En los ´80, y a pesar de tener una legajo personal digno de admiración y carente de manchas negras, nunca fue ascendido a Teniente General por llevarse más que mal con la cúpula militar de Alfonsín, quien a su vez, a pesar de estar en contra de Estados Unidos de la boca para afuera, le parecía un exceso el apoyo de Seineldín al panameño Noriega. Desde que finalizó la Guerra de las Malvinas luchó contra otro enemigo del ser nacional: la desmalvinización de la sociedad y el desmantelamiento de las Fuerzas Armadas. En el ’88 encabezó el levantamiento del sector nacionalista del Ejército, conflcito que terminó para las Pascuas, dejando de souvenir la frase «la casa está en orden» de parte del Presidente, quien a su vez reconoció a los veteranos como héroes de guerra, tarde y apretado, pero lo hizo. En el ´89 creyó en la Revolución Productiva de Menem y lo apoyó. Cuando Carlitos Saúl empezó a acercarse demasiado a Bush padre, más el desmantelamiento notorio de las Fuerzas, se levantó de nuevo en 1990. Fue juzgado y sentenciado a cadena perpetua. Salió indultado en 2003.

Me lo crucé por última vez en 2004, en circunstancias no muy agradables. Siempre me pareció un tipo con un aura especial, tenía la rudeza de una vida dedicada a las armas, y una ternura de viejo a quien la vida le había quitado más de lo que le dió. Sus pensamientos en cuestiones de la vida no eran tan fundamentalistas como sus convicciones políticas, hasta que se mezclaron ambas: vio morir a su hijo de cáncer, sin poder acompañarlo y siendo tentado por Menem para ser indultado a cambio de su silencio. Según sus propias palabras, prefirió permanecer preso antes que caminar libre por la calle sabiéndose un traidor a sus principios.
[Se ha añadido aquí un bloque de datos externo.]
(* ===== verification/Protocol.v ===== *)
(** The wire protocol (src/protocol.h): token streams, their image in a byte
    buffer, and the split of a stream into arguments and variables. *)

From S2P Require Import Prelude CString Memory.

(** [ProtocolMsgType]; without negative members, its type is [unsigned int]. *)
Definition PROTOCOL_MSG_NONE : Z := 0.
Definition PROTOCOL_MSG_PING : Z := 1.
Definition PROTOCOL_MSG_TASK_RUN : Z := 2.
Definition PROTOCOL_MSG_TASK_INFO : Z := 3.
Definition PROTOCOL_MSG_WORKSPACE_SET : Z := 4.
Definition PROTOCOL_MSG_WORKSPACE_INFO : Z := 5.
Definition PROTOCOL_MSG_PROC_INFO : Z := 6.
Definition PROTOCOL_MSG_SUCCESS : Z := 7.
Definition PROTOCOL_MSG_ERR : Z := 8.
Definition msg_type (z : Z) : Z := z mod 2 ^ 32.

(** [ProtocolTokenType], kept in an [unsigned char]. *)
Definition PROTOCOL_TOKEN_NONE : byte := Byte.x00.
Definition PROTOCOL_TOKEN_ARG : byte := Byte.x01.
Definition PROTOCOL_TOKEN_VAR : byte := Byte.x02.

Record ProtocolToken := mkToken { t_type : byte; t_value : option addr }.

(** The tokens' array, of the length it was allocated with, is part of the stream. *)
Record ProtocolTokenStream := mkStream {
  ts_type : Z;
  ts_length : Z;
  ts_tokens : list ProtocolToken;
}.

Definition zero_token : ProtocolToken := mkToken PROTOCOL_TOKEN_NONE None.
Definition set_ts_type (z : Z) (ts : ProtocolTokenStream) : ProtocolTokenStream :=
  mkStream z (ts_length ts) (ts_tokens ts).
Definition set_ts_length (n : Z) (ts : ProtocolTokenStream) : ProtocolTokenStream :=
  mkStream (ts_type ts) n (ts_tokens ts).
Definition set_ts_tokens (toks : list ProtocolToken) (ts : ProtocolTokenStream) : ProtocolTokenStream :=
  mkStream (ts_type ts) (ts_length ts) toks.

(** [memset(token_stream->tokens, 0, sizeof(ProtocolToken) * n)] *)
Definition clear_tokens (n : Z) (ts : ProtocolTokenStream) : res ProtocolTokenStream :=
  toks ← memcpy (ts_tokens ts) 0 (replicate (Z.to_nat n) zero_token);
  Ok (set_ts_tokens toks ts).

(** [ok] is whether the allocation succeeded; [type] is the field the allocated
    memory came with. *)
Definition protocol_tokenstream_alloc (ok : bool) (type token_length : Z) : res (option ProtocolTokenStream) :=
  if ok then
    ts ← clear_tokens token_length
           (mkStream type 0 (replicate (Z.to_nat token_length) zero_token));
    Ok (Some ts)
  else Ok None.

Definition protocol_tokenstream_reset (ts : ProtocolTokenStream) : res ProtocolTokenStream :=
  ts ← clear_tokens (ts_length ts) ts;
  Ok (set_ts_length 0 ts).

Definition protocol_tokenstream_add_token (ts : ProtocolTokenStream) (type : byte) (value : option addr)
  : res ProtocolTokenStream :=
  toks ← wr (ts_tokens ts) (ts_length ts) (mkToken type value);
  Ok (set_ts_length (ts_length ts + 1) (set_ts_tokens toks ts)).

(** ** Reading a buffer *)

(** [while (p[c] != 0) c++] *)
Fixpoint scan_nul (fuel : nat) (m : mem) (p : addr) (c : Z) : res Z :=
  b ← load m (addr_add p c);
  if decide (b = NUL) then Ok c
  else match fuel with O => Fault OutOfFuel | S fuel' => scan_nul fuel' m p (c + 1) end.

(** The [for] loop of [protocol_buf_to_tokenstream]; [n] is the number of
    iterations left. *)
Fixpoint read_tokens (n : nat) (i cur : Z) (m : mem) (in_buf : addr) (ts : ProtocolTokenStream)
  : res ProtocolTokenStream :=
  match n with
  | O => Ok ts
  | S n' =>
      type ← load m (addr_add in_buf cur);
      let cur := cur + 1 in
      c ← scan_nul (block_fuel m in_buf) m (addr_add in_buf cur) 0;
      toks ← wr (ts_tokens ts) i (mkToken type (Some (addr_add in_buf cur)));
      read_tokens n' (i + 1) (cur + (c + 1)) m in_buf (set_ts_tokens toks ts)
  end.

Definition protocol_buf_to_tokenstream (m : mem) (in_buf : option addr) (in_buf_len start_loc : Z)
    (token_stream : option ProtocolTokenStream) : res (Z * option ProtocolTokenStream) :=
  match in_buf, token_stream with
  | Some p, Some ts =>
      stream_type ← load_int m (addr_add p start_loc);
      token_len ← load_int m (addr_add p (start_loc + 4));
      if token_len <? 1 then Ok (-1, Some ts)
      else
        ts ← clear_tokens token_len (set_ts_length token_len (set_ts_type (msg_type stream_type) ts));
        ts ← read_tokens (Z.to_nat token_len) 0 (start_loc + 8) m p ts;
        Ok (0, Some ts)
  | _, _ => Ok (-1, token_stream)
  end.

(** ** Writing a buffer *)

(** [while (value[c] != 0) { out[c] = value[c]; c++; }] *)
Fixpoint copy_nul (fuel : nat) (m : mem) (src dst : addr) (c : Z) : res (Z * mem) :=
  b ← load m (addr_add src c);
  if decide (b = NUL) then Ok (c, m)
  else
    match fuel with
    | O => Fault OutOfFuel
    | S fuel' => m ← store m (addr_add dst c) b; copy_nul fuel' m src dst (c + 1)
    end.

(** The [for] loop of [protocol_tokenstream_to_buf]. *)
Fixpoint write_tokens (n : nat) (i cur : Z) (ts : ProtocolTokenStream) (out_buf : addr) (m : mem)
  : res (Z * mem) :=
  match n with
  | O => Ok (cur, m)
  | S n' =>
      token ← rd (ts_tokens ts) i;
      match t_value token with
      | Some value =>
          if decide (t_type token = PROTOCOL_TOKEN_NONE) then write_tokens n' (i + 1) cur ts out_buf m
          else
            m ← store m (addr_add out_buf cur) (t_type token);
            let cur := cur + 1 in
            '(c, m) ← copy_nul (block_fuel m out_buf) m value (addr_add out_buf cur) 0;
            m ← store m (addr_add out_buf (cur + c)) NUL;
            write_tokens n' (i + 1) (cur + (c + 1)) ts out_buf m
      | None => write_tokens n' (i + 1) cur ts out_buf m
      end
  end.

Definition protocol_tokenstream_to_buf (token_stream : option ProtocolTokenStream) (out_buf : option addr)
    (out_buf_len start_loc : Z) (m : mem) : res (Z * mem) :=
  match out_buf, token_stream with
  | Some p, Some ts =>
      m ← store_int m (addr_add p start_loc) (ts_type ts);
      m ← store_int m (addr_add p (start_loc + 4)) (ts_length ts);
      write_tokens (Z.to_nat (ts_length ts)) 0 (start_loc + 8) ts p m
  | _, _ => Ok (-1, m)
  end.

(** ** Splitting a stream *)

(** The arrays [args] and [vars] of the caller. *)
Fixpoint split_tokens (n : nat) (i argc varc : Z) (ts : ProtocolTokenStream)
    (args vars : list (option addr)) : res (Z * Z * list (option addr) * list (option addr)) :=
  match n with
  | O => Ok (argc, varc, args, vars)
  | S n' =>
      token ← rd (ts_tokens ts) i;
      if decide (t_type token = PROTOCOL_TOKEN_ARG) then
        args ← wr args argc (t_value token);
        split_tokens n' (i + 1) (argc + 1) varc ts args vars
      else if decide (t_type token = PROTOCOL_TOKEN_VAR) then
        vars ← wr vars varc (t_value token);
        split_tokens n' (i + 1) argc (varc + 1) ts args vars
      else split_tokens n' (i + 1) argc varc ts args vars
  end.

Definition protocol_parse_token_stream (ts : ProtocolTokenStream) (args vars : list (option addr))
  : res (Z * (Z * list (option addr) * list (option addr))) :=
  let type := ts_type ts mod 256 in
  '(argc, varc, args, vars) ← split_tokens (Z.to_nat (ts_length ts)) 0 0 0 ts args vars;
  args ← wr args argc None;
  vars ← wr vars varc None;
  Ok (0, (type, args, vars)).

(** ** Messages *)

Section Messages.
(** [socket_send] of net.h, which has an effect on [W] and returns the number of
    bytes sent. *)
Context {W : Type} (socket_send : Z → list byte → W → res (Z * W)).

Definition protocol_send (socket : Z) (data_buf : addr) (buf_len : Z) (ts : ProtocolTokenStream)
    (m : mem) (w : W) : res (Z * mem * W) :=
  '(length, m) ← protocol_tokenstream_to_buf (Some ts) (Some data_buf) buf_len 4 m;
  if length <? 1 then Ok (-1, m, w)
  else
    let length := length + 4 in
    m ← store_int m data_buf length;
    data ← load_n m data_buf length;
    '(sent, w) ← socket_send socket data w;
    Ok (sent, m, w).
End Messages.

Definition protocol_read (data_buf : addr) (buf_len : Z) (ts : ProtocolTokenStream) (m : mem)
  : res (Z * ProtocolTokenStream) :=
  msg_len ← load_int m data_buf;
  '(r, ts') ← protocol_buf_to_tokenstream m (Some data_buf) (msg_len - 4) 4 (Some ts);
  let ts' := default ts ts' in
  if decide (r = 0) then Ok (0, ts') else Ok (-1, ts').

(** ** The wire format *)

(** A token as data, its image, and the image of a message body: type, count,
    tokens. *)
Abbreviation wtoken := (byte * list byte)%type.
Definition enc (t : wtoken) : list byte := t.1 :: t.2 ++ [NUL].
Definition payload (l : list wtoken) : list byte := concat (map enc l).
Definition wire (type length : Z) (l : list wtoken) : list byte :=
  int_le type ++ int_le length ++ payload l.

Definition wtoken_ok (t : wtoken) : Prop := no_nul t.2.
#[export] Instance wtoken_ok_dec t : Decision (wtoken_ok t).
Proof. unfold wtoken_ok. apply _. Defined.

Lemma payload_cons t l : payload (t :: l) = t.1 :: t.2 ++ [NUL] ++ payload l.
Proof. unfold payload, enc. cbn. by rewrite <- app_assoc. Qed.

Lemma payload_app l l' : payload (l ++ l') = payload l ++ payload l'.
Proof. unfold payload. by rewrite map_app, concat_app. Qed.

(** A token of the stream stands for a token as data. *)
Definition means (m : mem) (t : ProtocolToken) (wt : wtoken) : Prop :=
  t_type t = wt.1 ∧ ∃ p, t_value t = Some p ∧ load_str m p = Ok wt.2.

(** *** Deserialising *)

(** The tokens found at offset [pos] of block [b]. *)
Fixpoint tokens_at (b : positive) (pos : Z) (l : list wtoken) : list ProtocolToken :=
  match l with
  | [] => []
  | t :: l => mkToken t.1 (Some (b, pos + 1)) :: tokens_at b (pos + 1 + (zlen t.2 + 1)) l
  end.

Lemma length_tokens_at b pos l : length (tokens_at b pos l) = length l.
Proof. revert pos. induction l as [|t l IH]; intros pos; [done|]. cbn. by rewrite IH. Qed.

Lemma tokens_at_mean m b a pos l :
  m !! b = Some a → holds a pos (payload l) → Forall wtoken_ok l →
  Forall2 (means m) (tokens_at b pos l) l.
Proof.
  intros Hb Hh Hok. revert pos Hh. induction Hok as [|[ty s] l Hs Hok IH]; intros pos Hh; [constructor|].
  rewrite payload_cons, holds_cons, app_assoc, holds_app in Hh. cbn [fst snd] in Hh.
  destruct Hh as (Ht & Hstr & Hrest). cbn. constructor.
  - split; [done|]. eexists. split; [done|]. by eapply load_str_ok.
  - apply IH. rewrite zlen_app, zlen_cons, zlen_nil in Hrest.
    by replace (pos + 1 + (zlen s + 1)) with (pos + 1 + (zlen s + (1 + 0))) by lia.
Qed.

Lemma scan_nul_spec fuel m b a i c s :
  m !! b = Some a → holds a (i + c) (s ++ [NUL]) → no_nul s → (length s ≤ fuel)%nat →
  scan_nul fuel m (b, i) c = Ok (c + zlen s).
Proof.
  intros Hb. revert fuel c. induction s as [|x s IH]; intros fuel c Hh Hn Hf.
  - destruct fuel; cbn; rewrite (load_ok _ _ _ a NUL) by done; cbn; f_equal; rewrite zlen_nil; lia.
  - apply not_elem_of_cons in Hn as [Hx Hn]. cbn [app] in Hh.
    apply holds_cons in Hh as [Hx1 Hh]. destruct fuel as [|fuel]; [cbn in Hf; lia|]. cbn [scan_nul].
    unfold addr_add. cbn [fst snd]. rewrite (load_ok _ _ _ a x) by done. cbn [mbind res_bind].
    rewrite decide_False by done. rewrite IH; [rewrite zlen_cons; f_equal; lia| |done|cbn in Hf; lia].
    by rewrite Z.add_assoc.
Qed.

Lemma holds_length {A} (a : list A) i x : holds a i x → (length x ≤ length a)%nat.
Proof. intros [? ? _]. unfold zlen in *. lia. Qed.

Lemma read_tokens_spec m b a off l i cur ts :
  m !! b = Some a → holds a (off + cur) (payload l) → Forall wtoken_ok l →
  0 ≤ i → i + zlen l ≤ zlen (ts_tokens ts) →
  read_tokens (length l) i cur m (b, off) ts =
  Ok (set_ts_tokens (upd (ts_tokens ts) i (tokens_at b (off + cur) l)) ts).
Proof.
  intros Hb Hh Hok. revert i cur ts Hh. induction Hok as [|[ty s] l Hs Hok IH]; intros i cur ts Hh Hi Hsz.
  { cbn. rewrite upd_nil. by destruct ts. }
  rewrite payload_cons, holds_cons, app_assoc, holds_app in Hh. cbn [fst snd] in Hh.
  destruct Hh as (Ht & Hstr & Hrest). rewrite zlen_cons in Hsz. pose proof (zlen_nonneg l).
  cbn [length read_tokens]. unfold addr_add. cbn [fst snd].
  rewrite (load_ok _ _ _ a ty) by done. cbn [mbind res_bind].
  rewrite (scan_nul_spec _ m b a (off + (cur + 1)) 0 s); [|done| |done|].
  2: { by replace (off + (cur + 1) + 0) with (off + cur + 1) by lia. }
  2: { unfold block_fuel. cbn [fst]. rewrite Hb. cbn. apply holds_length in Hstr.
       rewrite length_app in Hstr. lia. }
  cbn [mbind res_bind]. rewrite wr_ok by lia. cbn [mbind res_bind].
  assert (Hz : zlen (upd (ts_tokens ts) i [mkToken ty (Some (b, off + (cur + 1)))]) = zlen (ts_tokens ts)).
  { rewrite zlen_upd; rewrite ?zlen_cons, ?zlen_nil; lia. }
  rewrite IH.
  - unfold set_ts_tokens. cbn [ts_tokens ts_type ts_length]. do 2 f_equal.
    replace (i + 1) with (i + zlen [mkToken ty (Some (b, off + (cur + 1)))]) by done.
    assert (zlen (tokens_at b (off + (cur + 1 + (0 + zlen s + 1))) l) = zlen l) as Hl
      by (unfold zlen; by rewrite length_tokens_at).
    rewrite upd_upd_app by (rewrite ?Hl, ?zlen_cons, ?zlen_nil; lia).
    cbn. do 2 f_equal; [by rewrite Z.add_assoc|f_equal; lia].
  - rewrite zlen_app, zlen_cons, zlen_nil in Hrest.
    by replace (off + (cur + 1 + (0 + zlen s + 1))) with (off + cur + 1 + (zlen s + (1 + 0))) by lia.
  - lia.
  - cbn [ts_tokens set_ts_tokens]. rewrite Hz. lia.
Qed.

Lemma msg_type_wrap z : msg_type (wrap32 z) = msg_type z.
Proof.
  unfold msg_type, wrap32. rewrite Zminus_mod, Zmod_mod, <- Zminus_mod. f_equal. lia.
Qed.

Lemma wrap32_small n : 0 ≤ n ≤ INT_MAX → wrap32 n = n.
Proof. intros. apply wrap32_id. unfold is_int, INT_MAX, INT_MIN in *. lia. Qed.

(** The stream read from [wire type (zlen l) l]. *)
Definition stream_at (b : positive) (pos : Z) (type : Z) (l : list wtoken) (ts : ProtocolTokenStream)
  : ProtocolTokenStream :=
  mkStream (msg_type type) (zlen l) (tokens_at b pos l ++ drop (length l) (ts_tokens ts)).

Section Deserialise.
Context (m : mem) (b : positive) (a : list byte) (off start len : Z) (ts : ProtocolTokenStream).
Hypothesis Hb : m !! b = Some a.
Hypothesis Hcap : zlen (ts_tokens ts) ≤ INT_MAX.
No tenía misterios, no tenía filtros, lo que sentía lo hacía. Quizás ello fue lo que lo llevó a felicitar a Kirchner por su homenaje al Regimiento de Infantería 25. A su modo, amaba al Ejército y amaba a su país. Su vida política opacó su persona y su heroísmo. Me quedo con la imagen de héroe incorruptible. Se hablará demasiado de él, o no se hablará nada. Prefiero que se hable y mucho.

Una imagen. Mil palabras.

Jueves. Argentina, ese eterno vacilar entre lo que se hizo y lo que decimos que se tendría que haber hecho.